For decades, British authors dominated, having invented the genre with such early classics as John Buchan’s The Thirty-Nine Steps, Eric Ambler’s A Coffin for Dimitrios, and Graham Greene’s This Gun for Hire. Starting in 1963 with The Spy Who Came in From the Cold, David Cornwell,a former British intelligence agent who wrote as John le Carré, established himself as the world’s best—and best-selling—spy novelist. Ian Fleming, Len Deighton, and Frederick Forsyth also did fine work.
But now American authors have come to the fore—and some of the most talented are Washingtonians.
Before World War II, the United States didn’t have many spy novels because we didn’t have many spies. That changed with military intelligence operations during World War II and the founding of the CIA in 1947. Soon we were knee-deep in espionage.
E. Howard Hunt, the longtime CIA agent who later became ensnared in Watergate, began publishing fast-paced tales in the 1940s, and Donald Hamilton’s popular series about Matt Helm, an assassin with a secret US agency, started in 1960. A turning point toward sophistication and quality came in 1973 when Charles McCarry published his first novel, The Miernik Dossier, and Robert Littell published his debut, The Defection of A.J. Lewinter.
McCarry served for ten years as a CIA undercover operative, and his Paul Christopher novels—particularly his 1974 masterpiece, The Tears of Autumn—combine an insider’s understanding of tradecraft with a stylistic elegance rarely seen in popular fiction. Unlike many novels that followed, McCarry’s books are pro-CIA: Paul Christopher is a patriot and a hero, a cloak-and-dagger Lancelot.
Littell’s early novels tended toward satire of the CIA, but in 2002 his long, ultra-realistic The Company fictionalized the CIA’s successes and failures during the Cold War.
Both writers offered their fictional versions of JFK’s assassination—McCarry’s The Tears of Autumn and Littell’s The Sisters—though they reached very different conclusions. The two men’s work drew on longtime Washington connections. McCarry lived here for years (he was once a writer for President Dwight D. Eisenhower and was editor at large for National Geographic), and Littell has been a frequent visitor, both as a Newsweek correspondent—he once interviewed Henry Kissinger in the White House basement—and later as a novelist researching the intelligence community.
McCarry and Littell paved the way for younger writers. James Grady, born in 1949 in Montana, had only a smattering of Washington experience when at age 24 he wrote a novel about the CIA. That 1974 book, Six Days of the Condor, reflecting the anger and cynicism of the Watergate era, became a popular movie, Three Days of the Condor, starring Robert Redford.

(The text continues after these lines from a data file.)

Lemma display_is_pure_snapshot_witness :
  let s := state_after two_queue_session in
  ∃ ql,
    display s
    = Ok (s, DisplayHead (time s) (visited s)
               :: DisplayMenu (sorted_menu (_menu s)) :: ql) ∧
    length ql = length (queue_order s) ∧
    ∀ i qid, queue_order s !! i = Some qid →
      ∃ q ts, queues s !! qid = Some q ∧ QueueRR.tasks_list q = Ok ts ∧
              QueueRR.len q = Z.of_nat (length ts) ∧
              ql !! i = Some (queue_line s qid q ts).
Proof.
  apply (display_is_pure_snapshot (state_after two_queue_session)).
  apply reachable_state_after.
Defined.

#[local] Instance item_le_total : Total item_le.
Proof.
  intros [k1 v1] [k2 v2]. unfold item_le. simpl.
  destruct (String.leb_total k1 k2) as [H|H]; rewrite H; [by left | by right].
Qed.


(** ** What [run] preserves *)

(** A relation that holds across every turn holds across [run]. *)
Lemma turns_relate (R : Scheduler.t → Scheduler.t → Prop) quantum :
  (∀ s, R s s) → (∀ a b c, R a b → R b c → R a c) →
  (∀ s s' l, wf s → turn_outcome quantum s s' l → R s s') →
  ∀ k s s' l, wf s → turns quantum k s = Ok (s', l) → R s s'.
Proof.
  intros Hrefl Htrans Hturn. induction k as [|k IH]; intros s s' l Hwf Ht.
  - simpl in Ht. injection Ht as <- _. apply Hrefl.
  - destruct (Z.eq_dec (n_queues s) 0) as [Hz|Hnz].
    + exfalso. simpl in Ht. unfold turn in Ht. rewrite Hz in Ht.
      destruct (wf_rr s Hwf) as [H0 _].
      destruct (Z.geb_spec (rr_index s) 0); [|lia]. simpl in Ht. done.
    + assert (Hn : 0 < n_queues s) by (unfold n_queues in *; lia).
      destruct (turn_wf quantum s Hwf Hn) as (s1 & l1 & Ht1 & Ho & Hwf1).
      simpl in Ht. rewrite Ht1 in Ht. simpl in Ht.
      destruct (turns quantum k s1) as [[s2 l2]| |] eqn:Hk; try done.
      injection Ht as <- _.
      apply (Htrans s s1 s2); [by apply (Hturn s s1 l1) | by apply (IH s1 s2 l2)].
Qed.

Lemma run_relate (R : Scheduler.t → Scheduler.t → Prop) fuel quantum steps :
  (∀ s, R s s) → (∀ a b c, R a b → R b c → R a c) →
  (∀ s s' l, wf s → turn_outcome quantum s s' l → R s s') →
  ∀ s s' logs, wf s → run fuel quantum steps s = Ok (s', logs) → R s s'.
Proof.
  intros Hrefl Htrans Hturn s s' logs Hwf Hrun.
  destruct (Z.eq_dec (n_queues s) 0) as [Hz|Hnz].
  { rewrite run_no_queues in Hrun by done. injection Hrun as <- _. apply Hrefl. }
  assert (Hn : 0 < n_queues s) by (unfold n_queues in *; lia).
  assert (Hloop : run_loop fuel quantum steps 0 s [] = Ok (s', logs) → R s s').
  { intros H. apply run_loop_turns in H as (k & l & Hk & _); [|done].
    by apply (turns_relate R quantum Hrefl Htrans Hturn k s s' l). }
  destruct steps as [st|].
  - destruct (decide (1 ≤ st ≤ n_queues s)) as [Hst|Hst].
    + rewrite run_enters_loop in Hrun by done. by apply Hloop.
    + rewrite run_invalid_steps in Hrun by done. injection Hrun as <- _. apply Hrefl.
  - rewrite run_enters_loop in Hrun by done. by apply Hloop.
Qed.

(** X8.  A run never creates or removes a queue and never changes a
    capacity, the round-robin order, an id counter or the menu; and it
    never latches a skip: a flag that is set after the run was set
    before it. *)
Theorem run_frame fuel quantum steps s s' logs :
  reachable s → run fuel quantum steps s = Ok (s', logs) →
  queue_order s' = queue_order s ∧ id_counters s' = id_counters s ∧
  _menu s' = _menu s ∧
  (∀ qid, QueueRR.capacity <$> queues s' !! qid
          = QueueRR.capacity <$> queues s !! qid) ∧
  (∀ qid, is_Some (skip_flags s' !! qid) ↔ is_Some (skip_flags s !! qid)) ∧
  (∀ qid, skip_flags s' !! qid = Some true → skip_flags s !! qid = Some true).
Proof.
  intros Hreach Hrun. apply reachable_wf in Hreach as Hwf.
  apply (run_relate (λ a b,
           queue_order b = queue_order a ∧ id_counters b = id_counters a ∧
           _menu b = _menu a ∧
           (∀ qid, QueueRR.capacity <$> queues b !! qid
                   = QueueRR.capacity <$> queues a !! qid) ∧
           (∀ qid, is_Some (skip_flags b !! qid) ↔ is_Some (skip_flags a !! qid)) ∧
           (∀ qid, skip_flags b !! qid = Some true → skip_flags a !! qid = Some true))
           fuel quantum steps) with logs; try done.
  - intros a b c (Ho1 & Hc1 & Hm1 & Hq1 & Hd1 & Hf1) (Ho2 & Hc2 & Hm2 & Hq2 & Hd2 & Hf2).
    split_and!; try congruence.
    + intros qid. by rewrite Hd2, Hd1.
    + intros qid H. by apply Hf1, Hf2.
  - intros a b l Hwfa
      [qid d Hv Hf s1 Hd|qid q d Hv Hf Hqs Hsz Hd
      |qid q t ts q' d Hv Hf Hqs Hrep Hpt w t' ts' ev s2 Hrep' Hcap Hd];
      simpl; split_and!; try done.
    + intros k. rewrite lookup_insert_is_Some.
      destruct (decide (qid = k)) as [<-|]; naive_solver.
    + intros k Hk. apply lookup_insert_Some in Hk as [[_ ?]|[_ Hk]]; done.
    + intros k. destruct (decide (qid = k)) as [<-|Hne].
      * rewrite lookup_insert_eq, Hqs. simpl. by rewrite Hcap.
      * by rewrite lookup_insert_ne.
Qed.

Grady has long made Washington his home and has published many more accomplished thrillers, though none have soared as high as Condor.
In the 1990s, spy-fiction writers faced a new reality: The Soviet Union had collapsed, and the Cold War was over. In fictional terms, the Red Menace was kaput. Not to worry—Osama bin Laden and jihadist terrorism were surfacing, even before the September 11 attacks, and Middle East terrorists soon replaced Soviet spies as the bad guys.
“I remember when the Berlin Wall fell,” Jim Grady once told The Washingtonian. “I read three op-ed pieces in one week wondering who thriller writers were going to use as villains now. I don’t think the problem is finding the villains; it’s finding the heroes.”
One of this decade’s most popular spy heroes was created by Daniel Silva, who grew up in California, studied journalism at Fresno State, and in 1984 went to work for UPI, but he always saw journalism as a steppingstone to fiction. On assignment in the Persian Gulf, he met NBC correspondent Jamie Gangel. They married, and Silva became a Washington-based writer and producer for CNN.
By 1994, he was writing An Unlikely Spy, about a British counterspy’s search for a German agent during World War II. The novel became a bestseller, and Silva followed it with two more about a CIA agent named Michael Osbourne.
Despite the success of the Osbourne novels, Silva wanted to develop a new character. One day, after reading two newspaper stories about Mossad, the Israeli intelligence agency, he was seized by the idea of writing about a retired agent who was called back to duty after a string of operational failures. That led to The Kill Artist (2000), which introduced Gabriel Allon, art restorer and undercover assassin.
Silva didn’t see that novel as the start of a series until he signed with a new publisher: “They said, ‘We want you to turn Gabriel Allon into a continuing character.’ I said, ‘You’re crazy.’ I didn’t think the world was ready for a Jewish superhero.”
The publisher was right—and a superhero was born. The Rembrandt Affair, the tenth of the increasingly popular Allon thrillers, appeared this summer and, like all the others, blends action, suspense, and an understanding of Middle East politics and history.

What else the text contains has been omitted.